Input material ::
::::

(** The body of [add_thread] once the instruction is marked. *)
Lemma wp_add_inst pos next t i s :
  fresh pos t i s → (unmarked s < S fuel)%nat →
  wp (match opcode i with
      | OP_JUMP => add_thread re text full fuel next (set_pc t (u_target i)) pos
      | OP_SPLIT =>
          add_thread re text full fuel next (set_pc t (u_target1 i)) pos ;;;
          add_thread re text full fuel next (set_pc t (u_target2 i)) pos
      | OP_SAVE =>
          let t := if sub_op i <? 2 * COBALT_REGEX_MAX_CAPTURES then set_slot t (sub_op i) pos else t in
          add_thread re text full fuel next (next_pc t) pos
      | OP_BOL =>
          at_bol <- check_bol re text pos ;;
          if at_bol : bool then add_thread re text full fuel next (next_pc t) pos else mret tt
      | OP_EOL =>
          at_eol <- check_eol re text pos ;;
          if at_eol : bool then add_thread re text full fuel next (next_pc t) pos else mret tt
      | OP_WORD_BOUNDARY =>
          is_boundary <- check_boundary text pos ;;
          if xorb is_boundary (negb (sub_op i =? 0))
          then add_thread re text full fuel next (next_pc t) pos else mret tt
      | OP_MATCH => record_match text full t pos
      | OP_CHAR | OP_ANY | OP_CLASS | OP_BACKREF => push_thread re next t
      end) (λ _ s', post pos next t s s') (mark s (pc t)).
Proof.
  intros F Hu. destruct (f_thr _ _ _ _ F) as [_ Hreach]. destruct (reach_inv _ _ _ Hreach) as (_ & Hpos & _).
  pose proof (estep_inst pos t i s) as He.
  destruct (opcode i) eqn:Ho;
    try (eapply wp_add_push; [done|by unfold consuming; rewrite Ho]).
  - apply wp_bind, wp_check_bol; [done|].
    eapply wp_add_test; try done; [by unfold consuming; rewrite Ho|by rewrite Ho|by intros y Hy; apply He|].
    intros Hb. unfold moves. rewrite Ho. done.
  - apply wp_bind, wp_check_eol; [done|].
    eapply wp_add_test; try done; [by unfold consuming; rewrite Ho|by rewrite Ho|by intros y Hy; apply He|].
    intros Hb. unfold moves. rewrite Ho. done.
  - apply wp_bind, wp_check_boundary; [done|].
    eapply wp_add_test; try done; [by unfold consuming; rewrite Ho|by rewrite Ho|by intros y Hy; apply He|].
    intros Hb. unfold moves. rewrite Ho. done.
  - eapply wp_add_next; try done; [by unfold consuming; rewrite Ho|by rewrite Ho| |by intros y Hy; apply He].
    eapply (thr_step pos t i); [apply (f_thr _ _ _ _ F)|apply (f_inst _ _ _ _ F)| |done..].
    unfold moves. by rewrite Ho.
  - by apply wp_add_split.
  - pose proof (proj1 (Forall_lookup _ _) Hprog _ _ (f_inst _ _ _ _ F)) as Hok.
    unfold inst_ok in Hok. rewrite Ho in Hok. rewrite (proj2 (Z.ltb_lt _ _)) by lia.
    eapply wp_add_next; try done; [by unfold consuming; rewrite Ho|by rewrite Ho| |].
    + eapply thr_next; [done| |done..]. unfold moves. by rewrite Ho.
    + intros y Hy. apply He in Hy; [|done]. rewrite Hy. symmetry. apply (next_pc_val _ _ _ _ F).
  - by eapply wp_record_match.
Qed.
End recursion.

Lemma wp_add_thread fuel : ∀ next t pos s,
  thr_ok pos t → length (visited_gen s) = length prog → best_ok s → (unmarked s < fuel)%nat →
  wp (add_thread re text full fuel next t pos) (λ _ s', post pos next t s s') s.
Proof.
  induction fuel as [|fuel IH]; intros next t pos s Ht Hl Hb Hu; [lia|]. cbn [add_thread].
  destruct (Z.leb_spec (inst_count re) (pc t)) as [Hge|Hlt].
  { apply wp_ret. split_and!; [apply grew_refl|lia|by intros _ x; left]. }
  destruct Ht as [Hrem Hreach]. pose proof (proj1 (reach_inv _ _ _ Hreach)) as Hpc.
  destruct (lookup_lt_is_Some_2 (visited_gen s) (Z.to_nat (pc t))) as [g Hg].
  { rewrite Hl. unfold inst_count in Hlt. lia. }
  destruct (lookup_lt_is_Some_2 prog (Z.to_nat (pc t))) as [i Hi].
  { unfold inst_count in Hlt. lia. }
  apply wp_bind, wp_get. rewrite Hg, Hi. destruct (Z.eqb_spec g (current_step s)) as [->|Hne].
  { apply wp_ret. split_and!; [apply grew_refl|by intros _|by intros _ x; left]. }
  apply wp_bind, wp_put. apply (wp_add_inst fuel IH); [|done].
  split; try done. intros [_ Hm]. rewrite Hg in Hm. congruence.
Qed.
End pike.
End RegexPike.
Lemma extended_step pos c n s0 s s' t :
  clist s0 !! n = Some t → extended_to pos c n s0 s → extended pos t c s s' →
  extended_to pos c (S n) s0 s'.
Proof.
  intros Ht (G1 & C1 & M1) (G2 & C2 & M2). split_and!.
  - by eapply grew_trans.
  - intros Htidy. eapply closed_trans; [done|by apply C1|]. apply C2. by eapply grew_tidy.
  - intros j t' i Hj Ht' Hi Hc Hlt. destruct (decide (j = n)) as [->|].
    + rewrite Ht in Ht'. injection Ht' as <-. by eapply M2.
    + eapply (g_marks _ _ _ _ _ _ _ _ G2), M1; try done. lia.
Qed.

Lemma wp_clist_loop pos c s0 :
  vinv pos s0 → tx text pos = Some c →
  wp (loop (fuel_for re) (clist_body re text full c pos) 0%nat)
     (λ _ s', after pos s0 s' ∧ (no_backref → extended_to pos c (length (clist s0)) s0 s')) s0.
Proof.
  intros V0 Hc.
  apply (wp_loop (λ n s, after pos s0 s ∧ (n ≤ length (clist s))%nat ∧ (no_backref → extended_to pos c n s0 s))
                 (λ n _, length prog - n)%nat).
  - split_and!; [by apply after_refl|lia|]. intros _. split_and!; [apply grew_refl|by intros _ x; left|lia].
  - unfold fuel_for. lia.
  - intros n s (A & Hn & Hx). pose proof (proj1 A) as V. unfold clist_body. apply wp_bind, wp_get.
    destruct (clist s !! n) as [t|] eqn:Et.
    + apply wp_bind. eapply wp_mono; [eapply wp_step_thread; [exact V| |exact Hc]|].
      { by apply (proj1 (Forall_lookup _ _) (v_clist _ _ V) n). }
      intros [] s' [A' Hx']. apply wp_ret. pose proof (lookup_lt_Some _ _ _ Et) as Hlt.
      pose proof A' as (_ & _ & (l & El) & _).
      split; [split_and!|].
      * by eapply after_trans.
      * rewrite El, length_app. lia.
      * intros Hno. eapply extended_step; [|by apply Hx|by apply Hx'].
        rewrite <- (g_other _ _ _ _ _ _ _ _ (proj1 (Hx Hno)) : clist s = clist s0). done.
      * pose proof (v_croom _ _ V) as Hroom. unfold in_room, inst_count in Hroom. simpl in Hroom. lia.
    + apply wp_ret. split; [done|]. intros Hno. destruct (Hx Hno) as (G & C & Mk).
      apply lookup_ge_None in Et.
      assert (clist s = clist s0) as E by apply (g_other _ _ _ _ _ _ _ _ G).
      split_and!; [done|done|]. intros j t i Hj. apply Mk. rewrite E in Et. lia.
Qed.

(** ** Coverage: every run has its thread *)

(** The runs that have got as far as [pos]. *)
Definition covers (pos : Z) (s : vm) : Prop :=
  (∀ p sl i, reach p pos sl → prog !! Z.to_nat p = Some i → consuming i = true →
     ∃ t, t ∈ clist s ∧ pc t = p) ∧
  (∀ p q sl i, reach p q sl → q ≤ pos → prog !! Z.to_nat p = Some i → opcode i = OP_MATCH →
     (full = true → q = tlen) → matched s = true).

Lemma step_cases p q sl p' q' sl' :
  no_backref → 0 ≤ p → nst (p, (q, sl)) (p', (q', sl')) →
  (q' = q ∧ estep re text q p p') ∨
  (q' = q + 1 ∧ p' = p + 1 ∧ ∃ i c, prog !! Z.to_nat p = Some i ∧ consuming i = true ∧
     tx text q = Some c ∧ char_matches i c = true).
Proof.
  intros Hno Hp (i & _ & Hi & Hm). pose proof (proj1 (Forall_lookup _ _) Hno _ _ Hi) as Hnb.
  unfold moves, test, one_char, save in Hm. simpl in *. unfold estep, consuming.
  destruct (opcode i) eqn:Ho; try done;
    try (destruct Hm as (-> & c & Hc & Hf & [= -> ->]); right; split_and!; try done;
         exists i, c; by rewrite Ho);
    try (destruct Hm as (Hp' & Hm & [= -> ->]); left; split; [done|]; exists i; by rewrite Ho);
    destruct Hm as (Hp' & [= -> ->]); left; (split; [done|]); exists i; by rewrite Ho.
Qed.

(** Marks that are closed at [pos] and contain the entries to [pos] cover all the
    runs that are there. *)
Lemma reach_marked pos s next :
  no_backref → 0 ≤ pos → (∀ x, marked s x → handled pos next s x) →
  (pos = 0 → start_pc < inst_count re → marked s start_pc) →
  (∀ p sl i c, 0 < pos → reach p (pos - 1) sl → prog !! Z.to_nat p = Some i → consuming i = true →
     tx text (pos - 1) = Some c → char_matches i c = true → p + 1 < inst_count re → marked s (p + 1)) →
  ∀ p sl, reach p pos sl → p < inst_count re → marked s p.
Proof.
  intros Hno Hpos Hh H0 Hin.
  assert (∀ y, rtc nst (start_pc, init_state) y → y.2.1 = pos → y.1 < inst_count re → marked s y.1) as H.
  { apply (rtc_ind_r (λ y : Z * mstate, y.2.1 = pos → y.1 < inst_count re → marked s y.1)).
    - simpl. intros <-. by apply H0.
    - intros [p [q sl]] [p' [q' sl']] Hr Hst IH. simpl in *. intros -> Hlt.
      destruct (reach_inv re text start_pc Hprog Hstart _ _ _ Hr) as (Hp & Hq & _).
      destruct (step_cases _ _ _ _ _ _ Hno Hp Hst) as [[<- He]|(Eq & -> & i & c & Hi & Hc & Hx & Hm)].
      + assert (p < inst_count re) as Hlt'.
        { destruct He as (i & Hi%lookup_lt_Some & _). unfold inst_count. lia. }
        by apply (Hh p (IH eq_refl Hlt')).
      + assert (pos - 1 = q) as Ep by lia. apply (Hin p sl i c); rewrite ?Ep; try done. lia. }
  intros p sl Hr. by apply (H (p, (pos, sl))).
Qed.

Lemma handled_covers pos next s s' :
  (∀ x, marked s x → handled pos next s x) → clist s' = lst next s → matched s' = matched s →
  (∀ p sl, reach p pos sl → p < inst_count re → marked s p) →
  (∀ p q sl i, reach p q sl → q < pos → prog !! Z.to_nat p = Some i → opcode i = OP_MATCH →
     (full = true → q = tlen) → matched s = true) →
  covers pos s'.
Proof.
  intros Hh Ec Em Hm Hpast. split.
  - intros p sl i Hr Hi Hc. destruct (Hh p) as (_ & H & _); [|rewrite Ec; by apply (H i)].
    apply (Hm p sl Hr). apply lookup_lt_Some in Hi. unfold inst_count.
    apply (reach_inv re text start_pc Hprog Hstart) in Hr as (? & _). lia.
  - intros p q sl i Hr Hq Hi Ho Hf. rewrite Em. destruct (decide (q = pos)) as [->|]; [|eapply Hpast; eauto; lia].
    destruct (Hh p) as (_ & _ & H); [|by apply (H i)].
    apply (Hm p sl Hr). apply lookup_lt_Some in Hi. unfold inst_count.
    apply (reach_inv re text start_pc Hprog Hstart) in Hr as (? & _). lia.
Qed.

(** ** The run *)

Lemma next_step_fresh pos s :
  vinv pos s → vinv pos (next_step re s) ∧ (∀ x, ¬ marked (next_step re s) x) ∧ nlist (next_step re s) = [] ∧
  clist (next_step re s) = clist s ∧ matched (next_step re s) = matched s.
Proof.
  intros V. destruct (v_gens _ _ V) as [Hc Hg].
  assert (∀ v n, in_room re true (VM (clist s) [] v n (matched s) (best_match s))) as Hroom.
  { intros v n. unfold in_room, inst_count. simpl. lia. }
  unfold next_step. destruct (Z.eqb_spec (wrap32 (current_step s + 1)) 0) as [E|E].
  - split_and!; try done.
    + split; [by simpl; rewrite length_replicate|apply V| |apply V|constructor|apply V|apply Hroom].
      split; [simpl; lia|]. apply Forall_replicate. simpl. lia.
    + intros x [_ Hx]. apply lookup_replicate in Hx as [? _]. simpl in *. lia.
  - assert (wrap32 (current_step s + 1) = current_step s + 1) as Ew.
    { unfold wrap32 in *. destruct (decide (current_step s + 1 = 2 ^ 32)) as [e|];
        [by rewrite e, Z.mod_same in E|apply Z.mod_small; lia]. }
    split_and!; try done.
    + split; [apply V|apply V| |apply V|constructor|apply V|apply Hroom]. split; simpl.
      * rewrite Ew. assert (current_step s + 1 ≠ 2 ^ 32); [|lia]. intros e. unfold wrap32 in E.
        by rewrite e, Z.mod_same in E.
      * eapply Forall_impl; [exact Hg|]. simpl. intros g ?. lia.
    + intros x [_ Hx]. simpl in Hx. apply (proj1 (Forall_lookup _ _) Hg) in Hx. lia.
Qed.

(** What holds when the machine stops. *)
Definition run_done (s : vm) : Prop :=
  best_ok s ∧
  (no_backref → ∀ p q sl i, reach p q sl → prog !! Z.to_nat p = Some i → opcode i = OP_MATCH →
     (full = true → q = tlen) → matched s = true).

::::

For the listing above, print only the lines starting at the line containing "split; [by simpl;" and ending at the line containing "intros g ?. lia.", exactly, both included.

    + split; [by simpl; rewrite length_replicate|apply V| |apply V|constructor|apply V|apply Hroom].
      split; [simpl; lia|]. apply Forall_replicate. simpl. lia.
    + intros x [_ Hx]. apply lookup_replicate in Hx as [? _]. simpl in *. lia.
  - assert (wrap32 (current_step s + 1) = current_step s + 1) as Ew.
    { unfold wrap32 in *. destruct (decide (current_step s + 1 = 2 ^ 32)) as [e|];
        [by rewrite e, Z.mod_same in E|apply Z.mod_small; lia]. }
    split_and!; try done.
    + split; [apply V|apply V| |apply V|constructor|apply V|apply Hroom]. split; simpl.
      * rewrite Ew. assert (current_step s + 1 ≠ 2 ^ 32); [|lia]. intros e. unfold wrap32 in E.
        by rewrite e, Z.mod_same in E.
      * eapply Forall_impl; [exact Hg|]. simpl. intros g ?. lia.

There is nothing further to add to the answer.